The encampments have been cleared; campuses have emptied; protester and counterprotester alike have moved on to internships, summer gigs and in some cases, the start of their postgraduate careers.
Leaving aside what impact, if any, the protests had on global events, let’s consider the more granular effect the protests will have on the protesters’ job prospects and careers.
Certainly, that matters too. After all, this generation is notable for its high levels of ambition. It has tuition price tags to justify and loans to repay. A 2023 survey of seniors of Princeton University, US, found that 60 per cent took jobs in finance, consulting, tech and engineering, up from 53 per cent in 2016.
A desire to protect future professional plans no doubt factored into the protesters’ cloaking themselves in masks and kaffiyehs. According to a report in The New York Times, “The fear of long-term professional consequences has also been a theme among pro-Palestine protesters”.
Activism has played a big part of many of these young people’s lives and academic success. From the children’s books they read (The Hate U Give, I Am Malala), to the young role models who were honoured, (Greta Thunberg, David Hogg), to the social justice movements that were praised (Black Lives Matter, MeToo, climate justice), Gen Zers have been told it’s on them to clean up the boomers’ mess. Resist!
College application essays in the US regularly ask students to describe their relationship with social justice, their leadership experience and their pet causes. “Where are you on your journey of engaging with or fighting for social justice?” asked one essay prompt Tufts University, US, offered applicants in 2022. What are you doing to ensure the planet’s future?
Across the curriculum, from social sciences to humanities, courses are steeped in social justice theory and calls to action. Cornell University’s library publishes a study guide to a 1969 building occupation in which students armed themselves. Harvard offers a social justice graduate certificate. Imagine the surprise of one freshman who was expelled from Vanderbilt University after students forced their way into an administrative building.
Things could still work out well for many of these kids. Some professions — academia, politics, community organising, nonprofit work — are well served by a resume brimming with activism. But a lot has changed socially and economically since boomer activists marched from the streets to the workplace, many of them building solid middle-class lives as teachers, creatives and professionals, without crushing anxiety about student debt. In a demanding and rapidly changing economy, today’s students yearn for the security of high-paying employment.
Not all employers will look kindly on an encampment stint. When a group of Harvard student organisations signed an open letter blaming Israel for Hamas’ October 7 attacks, billionaire Bill Ackman requested on the social platform X that Harvard release the names of the students involved “so as to insure (sic) that none of us inadvertently hire any of their members”. Soon after, a conservative watchdog group posted names and photos of the students on a truck circling Harvard Square.

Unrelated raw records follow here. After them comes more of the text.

(** What sending leaves alone. *)
Record sends_on (l l' : L) : Prop := {
  so_quic : quic (self l') = None ↔ quic (self l) = None;
  so_closing : closing (self l') = closing (self l);
  so_ready : h3_ready (self l') = h3_ready (self l);
  so_weight : weight (self l') = weight (self l);
}.
Lemma sends_on_trans l1 l2 l3 : sends_on l1 l2 → sends_on l2 l3 → sends_on l1 l3.
Proof. intros [] []. split; [by rewrite so_quic1|congruence..]. Qed.
Lemma still_sends_on l l' : still l l' → sends_on l l'.
Proof. intros []. split; [by rewrite s_quic0|done|done|]. unfold weight. by rewrite s_streams0, s_gives0. Qed.
Lemma set_quic_sends_on l q q' : quic (self l) = Some q → sends_on l (set_quic q' l).
Proof. intros Hq. split; try done. cbn. by rewrite Hq. Qed.

Lemma pump_transmits_kept i at_ b o l : kept b o l → run (pump_transmits gso i at_) l (λ _ l', kept b o l' ∧ sends_on l l').
Proof.
  intros Hk. unfold pump_transmits. apply run_me. eapply (run_bind _ _ _ (λ _ l', kept b o l' ∧ sends_on l l')).
  - destruct (quic (self l)) as [q|] eqn:Hq; [|by apply run_ret; split; [|apply still_sends_on]]. cbv zeta.
    eapply run_bind; [by apply batch_loop_kept|]. cbv beta. intros batch l1 [Hk1 H1].
    assert (sends_on l l1) as Hs1 by (destruct H1 as [->|[q1 ->]]; [by apply still_sends_on|by eapply set_quic_sends_on]).
    eapply run_mono; [by apply (run_still b o _ l1), Hk1; apply queue_batch_still|]. cbv beta. intros _ l2 [Hk2 Hs2]. split; [done|].
    eapply sends_on_trans; [exact Hs1|by apply still_sends_on].
  - cbv beta. intros _ l1 [Hk1 Hs1]. apply run_me. destruct (sending (self l1)); [by apply run_ret|].
    eapply run_mono; [apply (run_still b o _ l1); [apply push_front_send_still|done]|]. cbv beta. intros _ l2 [Hk2 Hs2]. split; [done|].
    eapply sends_on_trans; [exact Hs1|by apply still_sends_on].
Qed.

(** ** Closing *)

(** Nothing is owed any more. *)
Lemma weightless c : conn_inv true c ∨ conn_inv false c → weight c = 0 → inflight.len (streams c) = 0%nat ∧ unjudged (give_backs c) = 0.
Proof. intros Hc Hw. unfold weight in Hw. assert (0 ≤ unjudged (give_backs c)) by (by destruct Hc as [[]|[]]). lia. Qed.

(** A connection that has been closed. *)
Definition shut (c : Conn (RT := RT)) : Prop := quic c = None ∧ closing c = None ∧ h3_ready c = false ∧ h3_init c = None ∧ streams c = inflight.new ∧ give_backs c = no_give_backs.
Lemma shut_inv b c : shut c → conn_inv b c ∧ weight c = 0.
Proof.
  intros (E1 & E2 & E3 & E4 & E5 & E6). assert (weight c = 0) as Hw by (unfold weight; by rewrite E5, E6). split; [|done].
  split; rewrite ?E1, ?E2; try done; [|by rewrite E6]. intros _. rewrite E5. split; [|done]. apply (table_clear 0 inflight.new).
Qed.
Lemma books_weightless o l l' : books o l → weight (self l) = 0 → weight (self l') = 0 → shared l' = shared l → books o l'.
Proof. intros Hb H1 H2 E. apply (h3_books_same budget o l); rewrite ?E; try done. congruence. Qed.
(* ===== verification/Http3WorkerRing.v ===== *)
(** * Whose the memory is that the kernel reads and writes

    An io_uring operation is given addresses: the kernel reads the datagram of a
    send, and its message header, until the send has completed.  Here the
    operations outstanding in the history of an HTTP/3 worker are matched, one
    to one, with what the worker keeps for them: the front of the queue of a
    connection that is sending, or an entry of [retired]; the receive of a
    connection that has one armed, or one that was cancelled with its socket
    ([link], for the methods of one connection; [ledger], for the worker). *)

From S2P Require Import Prelude Effects Varint QuicPacket QuicRecovery QuicRecvStream QuicSendStream QuicStreams QuicConn Status Stats Inflight Target Requests H3Proto Uring UringRun UringConn Http3Recv Http3Worker.
From stdpp Require Import relations.
#[local] Open Scope Z_scope.

Module http3_ring.
Import uring uring_run uring_conn http3.

(** ** Histories only grow *)

Section growth.
Context `{RT : Rustls} `{ST : UnstableSort (Z * bytes)} `{KN : Kernel} `{RM : RecvMsg} `{EN : Entropy} {SocketAddr : Type}.
Variables (target : target.Target SocketAddr) (budget : budget.Budget) (connect_timeout : Z) (timeout : option Z) (parallel : nat) (gso : bool) (patience : nat).
Abbreviation grows m := (evolves (sgrows (S := Local (Conn (RT := RT)) Shared)) m).
(** * ee-ai-gateway: the request-admission pipeline, embedded and verified

    The gateway authenticates a bearer token ([app/auth/jwt_handler.py]),
    decides model access and forwards the request ([app/routing/router.py]),
    counts requests per user and model in Redis
    ([app/middleware/rate_limiter.py]) and glues the stages together in
    [app/api/v1/endpoints.py].  Each Python function is embedded below as a
    Rocq function of the same name; mutable state (the Redis database, the
    shared model configuration, the signing-key cache) is passed explicitly
    and returned next to the result, and a raised exception is the [Err] side
    of a [result]. *)

From Stdlib Require Import ZArith String Ascii List Bool Lia.
From Stdlib Require Import Floats.SpecFloat.
From stdpp Require Import base option gmap sets list strings.

Set Warnings "-register-all".

Open Scope string_scope.
Open Scope Z_scope.

(** ** Results of fallible code *)

Inductive result (E A : Type) : Type :=
| Ok (a : A)
| Err (e : E).
Arguments Ok {E A} a.
Arguments Err {E A} e.

(** ** Python values as the source uses them *)

Module Py.

(** [s * n]: a non-positive count gives the empty string. *)
Fixpoint repeat_nat (s : string) (n : nat) : string :=
  match n with
  | O => ""
  | S n' => s +:+ repeat_nat s n'
  end.

Definition str_mul (s : string) (n : Z) : string := repeat_nat s (Z.to_nat n).

Definition len (s : string) : Z := Z.of_nat (String.length s).

Fixpoint str_drop (n : nat) (s : string) : string :=
  match n, s with
  | O, _ => s
  | S n', String _ s' => str_drop n' s'
  | S _, EmptyString => EmptyString
  end.

(** [s[i:]]: a negative index counts from the end and is clamped at the
    start of the string, a positive one is clamped at its end. *)
Definition slice_from (s : string) (i : Z) : string :=
  let start := if i <? 0 then Z.max 0 (len s + i) else Z.min i (len s) in
  str_drop (Z.to_nat start) s.

Definition startswith (s p : string) : bool := String.prefix p s.

Definition endswith (s suf : string) : bool :=
  let n := String.length suf in
  (n <=? String.length s)%nat && String.eqb (str_drop (String.length s - n) s) suf.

Calling students out for their political beliefs is admittedly creepy. But Palestinian demonstrations lacked the moral clarity of the anti-apartheid demonstrations. Along with protesters demanding that Israel stop killing civilians in the Gaza Strip, others stirred fears of antisemitism by justifying the October 7 massacre, tearing down posters of kidnapped Israelis, shoving “Zionists” out of encampments and calling for “globalising the intifada”.
In November, two dozen leading law firms wrote to top law schools implying that students who participated in what they called antisemitic activities, including calling for “the elimination of the state of Israel”, would not be hired. More than 100 firms have since signed on. One of those law firms, Davis Polk, rescinded job offers to students whose organisations had signed the letter Ackman criticised.
Two partners at corporate law firms, who asked to speak anonymously, said that participating in this year’s protests, especially if it involves an arrest, could easily foreclose opportunities at their firm. At one of those firms, hiring managers scan applicants’ social media histories for problems.
Also, employers want to hire people who can get along and fit into their company culture, rather than trying to agitate for change. They don’t want politics disrupting the workplace. What flies on campus doesn’t necessarily pass in the real world.
The toughest lesson for people of this generation may be that while they’ve been raised to believe in their right to change the world, the rest of the world may neither share nor be ready to indulge their particular vision.